Sessions 7-11 (Days 45-70)
During this time, the patient self-initiated a 6-week total body exercise regimen.43 A significant amount of clinic time was spent cueing the patient to perform each exercise with proper mechanics or suggestions of avoiding exercises that included impact. Complaints of tightness in the hip adductors and quadriceps were addressed with anterior and medial hip joint mobilizations without a significant change. The patient also requested an evaluation of her right ankle as she believes this had a relationship to the onset of her hip and knee pain. The anterior drawer test indicated 2+ laxity and the patient was shown a series of exercises aimed at improving her ankle proprioception.9,16 In addition to her home exercise program, she was regularly cycling and performing yoga and a whole-body strengthening program.
OUTCOMES
Discharge (Day 80)
At discharge, the patient demonstrated substantial improvements from baseline including increased hip ROM and strength, decreased pain and naproxen usage, and improved modified Hip Harris score (TABLE 3). Despite these improvements, the patient demonstrated a positive impingement test. The impingement test is defined inconsistently in the literature5,27,44 and was performed by loading the hip in a flexed-adducted-internally rotated (FADIR) position until end-range is achieved in this case. More importantly, the patient had returned to all previous activities with the exception of running and was able to resume teaching step aerobics every 2 wks without increased hip symptoms. The patient continued to perform the self-management strategies, hip flexor and piriformis, stretches and plank exercises.
Table 3.
Initial Evaluation | Discharge (12 wks) | 3 Month Follow-up | |
---|---|---|---|
Pain (average / maximum)* | 4/ 9 | 2 / 4 | 2 / 4 |
Naproxen use | Frequent | Infrequent | None |
Hip motion (flexion/internal rotation) | 110° / 20° | 121° / 33° | 123° / 32° |
Hip strength (extension/ abduction) | 4- / 3+ | 4+ / 5 | 5 / 5 |
Impingement test | Positive† | Positive | Negative |
Modified Harris Hip score | 76‡ | 97 | 95 |
assessed verbally on a Numeric Pain Rating Scale (0, no pain; 10, worse pain imaginable)
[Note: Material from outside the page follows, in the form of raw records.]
Lemma bytes_compare_eq a b : bytes_compare a b = 0 ↔ a = b.
Proof.
  split; [|intros ->; apply bytes_compare_refl].
  revert b; induction a as [|x a IH]; intros [|y b]; cbn [bytes_compare]; try done.
  destruct (Z.compare_spec (byte_Z x) (byte_Z y)) as [E|E|E]; try done.
  intros H%IH. apply byte_Z_inj in E. congruence.
Qed.

Lemma bytes_compare_range a b :
  bytes_compare a b = -1 ∨ bytes_compare a b = 0 ∨ bytes_compare a b = 1.
Proof.
  revert b; induction a as [|x a IH]; intros [|y b]; cbn [bytes_compare]; auto.
  destruct (byte_Z x ?= byte_Z y); auto.
Qed.

Lemma bytes_compare_trans a b c :
  bytes_compare a b <= 0 → bytes_compare b c <= 0 → bytes_compare a c <= 0.
Proof.
  revert b c; induction a as [|x a IH]; intros [|y b] [|z c]; cbn [bytes_compare]; try lia.
  destruct (Z.compare_spec (byte_Z x) (byte_Z y)), (Z.compare_spec (byte_Z y) (byte_Z z)),
    (Z.compare_spec (byte_Z x) (byte_Z z)); try lia. apply IH.
Qed.

(** ** Little-endian *)
Lemma le_value_range l : 0 <= le_value l < 256 ^ len l.
Proof.
  induction l as [|b l IH]; cbn [le_value]; [done|].
  rewrite len_cons, Z.pow_add_r by (pose proof (len_nonneg l); lia).
  pose proof (byte_Z_range b). lia.
Qed.

Lemma length_le_bytes n z : length (le_bytes n z) = n.
Proof. revert z; induction n; intros; cbn [le_bytes length]; auto. Qed.

Lemma le_value_bytes n z : 0 <= z < 256 ^ Z.of_nat n → le_value (le_bytes n z) = z.
Proof.
  revert z; induction n as [|n IH]; intros z Hz; cbn [le_bytes le_value].
  - change (256 ^ Z.of_nat 0) with 1 in Hz. lia.
  - rewrite byte_Z_byte, IH.
    + pose proof (Z.div_mod z 256). lia.
    + rewrite Nat2Z.inj_succ, Z.pow_succ_r in Hz by lia.
      split; [apply Z.div_pos; lia | apply Z.div_lt_upper_bound; lia].
Qed.

(** ** Bit operations as arithmetic *)
Lemma land_low_high v x n : 0 <= n → 0 <= v < 2 ^ n → Z.land v (x * 2 ^ n) = 0.
Proof.
  intros Hn Hv. apply Z.bits_inj'. intros i Hi. rewrite Z.land_spec, Z.bits_0.
  destruct (Z.lt_ge_cases i n).
  - rewrite Z.mul_pow2_bits_low by done. apply andb_false_r.
  - rewrite <- (Z.mod_small v (2 ^ n)) by done. by rewrite Z.mod_pow2_bits_high by lia.
Qed.

Lemma lor_shiftl_add v x n :
  0 <= n → 0 <= v < 2 ^ n → Z.lor v (Z.shiftl x n) = v + x * 2 ^ n.
Proof.
  intros Hn Hv. rewrite Z.shiftl_mul_pow2 by done.
  rewrite <- Z.lxor_lor by (by apply land_low_high).
  by rewrite <- Z.add_nocarry_lxor by (by apply land_low_high).
Qed.

Lemma land_ones_mod z n : 0 <= n → Z.land z (Z.ones n) = z mod 2 ^ n.
Proof. apply Z.land_ones. Qed.

(** [b & 0x7f] and the test [b & 0x80 == 0] of a varint digit *)
Lemma land_7f z : Z.land z 127 = z mod 128.
Proof. exact (land_ones_mod z 7 ltac:(lia)). Qed.

Lemma land_80_zero b : (Z.land (byte_Z b) 128 =? 0) = (byte_Z b <? 128).
Proof. by destruct b. Qed.

Lemma to_uint64_small z : 0 <= z < two64 → to_uint64 z = z.
Proof. apply Z.mod_small. Qed.

Lemma to_int64_small z : 0 <= z < two63 → to_int64 z = z.
Proof.
  intros H. unfold to_int64, two63, two64 in *.
  rewrite Z.mod_small by lia. case_if; [done|lia].
Qed.

Lemma to_int64_id z : - two63 <= z < two63 → to_int64 z = z.
Proof.
  intros H. unfold to_int64, two63, two64 in *.
  destruct (Z.lt_ge_cases z 0) as [Hn|Hn].
  - assert (z mod 2 ^ 64 = z + 2 ^ 64) as ->.
    { rewrite <- (Z.mod_small (z + 2 ^ 64) (2 ^ 64)) by lia.
      by rewrite <- (Z.mod_add z 1 (2 ^ 64)), Z.mul_1_l by lia. }
    case_if; lia.
  - rewrite Z.mod_small by lia. case_if; lia.
Qed.

Lemma to_int64_range z : - two63 <= to_int64 z < two63.
Proof.
  unfold to_int64. pose proof (Z.mod_pos_bound z two64 ltac:(done)).
  unfold two63, two64 in *. case_if; lia.
Qed.

(** ** The error monad *)
Lemma returns_bind {A B} (m : res A) (f : A → res B) :
  returns m → (∀ a, m = Ok a → returns (f a)) → returns (m ≫= f).
Proof. destruct m; unfold mbind, res_bind; cbn; auto. Qed.

Lemma returns_wrap {A} msg (m : res A) : returns m → returns (wrap msg m).
Proof. by destruct m. Qed.

Lemma wrap_Ok {A} msg (m : res A) a : wrap msg m = Ok a ↔ m = Ok a.
Proof. by destruct m. Qed.

Lemma is_empty_len {A} (l : list A) : is_empty l = (len l =? 0).
Proof. destruct l; [done|]. rewrite len_cons. pose proof (len_nonneg l). symmetry. apply Z.eqb_neq. lia. Qed.

Lemma length_slice_from {A} (a b : list A) n :
  slice_from a n = Ok b → (length b <= length a)%nat.
Proof. unfold slice_from. case_if; intros; simplify_eq. rewrite length_drop. lia. Qed.

#[export] Hint Resolve returns_bind returns_wrap : launcher.

Lemma le_value_app (l k : bytes) : le_value (l ++ k) = le_value l + 256 ^ len l * le_value k.
Proof.
  induction l as [|b l IH]; [cbn; by destruct (le_value k)|]. cbn [app le_value]. rewrite IH, len_cons.
  pose proof (len_nonneg l). rewrite Z.pow_add_r by lia. ring_simplify. lia.
Qed.

(** Byte strings of the same length compare as the big-endian numbers they stand for. *)
Lemma bytes_compare_be a b :
  length a = length b → bytes_compare a b = cmpZ (le_value (reverse a)) (le_value (reverse b)).
Proof.
  revert b; induction a as [|x a IH]; intros [|y b] E; try done. cbn [length bytes_compare] in *. injection E as E.
  rewrite !reverse_cons, !le_value_app. cbn [le_value].
  assert (El : len (reverse b) = len (reverse a)) by (unfold len; rewrite !length_reverse; lia).
  pose proof (le_value_range (reverse a)) as Ha. pose proof (le_value_range (reverse b)) as Hb.
  rewrite El in *. rewrite (IH b E).
  set (u := le_value (reverse a)) in *. set (w := le_value (reverse b)) in *. set (p := 256 ^ len (reverse a)) in *.
  set (x' := byte_Z x) in *. set (y' := byte_Z y) in *. rewrite !Z.mul_0_r, !Z.add_0_r.
  pose proof (cmpZ_spec u w). pose proof (cmpZ_spec (u + p * x') (w + p * y')) as Hc.
  destruct (Z.compare_spec x' y') as [Exy|Exy|Exy].
  - rewrite Exy in *. lia.
  - assert (p * x' + p <= p * y') by nia. lia.
  - assert (p * y' + p <= p * x') by nia. lia.
Qed.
pain provoked during the scour test was considered positive for the purpose of this table
administered on the 3rd appointment
3 Month Follow-up (180 days)
Objective improvements were maintained 3 months following discharge (TABLE 3). The patient stated that she was very pleased to be active without consistently irritating her hip. She continued to limit impact activities while still comfortably performing Pilates, yoga, a whole body strengthening routine, and step aerobics.
DISCUSSION
This case report describes the short-term successful management of a young female with hip arthrosis using an individualized therapeutic exercise program combined with manual therapy techniques. Despite the presence of significant intra-articular pathology based on diagnostic imaging and limited success with previous conservative care, this patient was able to improve her hip and abdominal strength, hip ROM and level of function and activity while reducing her level of pain.
This case was unique in several aspects. First, despite being only 28 years old, severe degeneration of the hip was already present. Second, the use of a self mobilization technique involving lateral distraction to the hip was effective in allowing the patient to self-manage her anterior hip pan. Finally, this patient was able to improve despite flare-ups on a near weekly basis related to activities such as aerobics, yoga, and kickboxing. However, her eagerness to exercise allowed the aggressive prescription of exercises as a part of her treatment program without concern for lack of compliance.
Despite the recommendation of exercise in clinical practice guidelines for adults with osteoarthritis, this patient reported being told by several health care providers that physical therapy management would not prove beneficial. However, this case report provides further support that an individualized and comprehensive physical therapy program can significantly improve the symptoms and function associated with advanced hip degeneration, including in younger adults. The combination of manual therapy and a targeted home exercise program improved this patient's short term quality of life and likely delayed the eventual possible need for THA.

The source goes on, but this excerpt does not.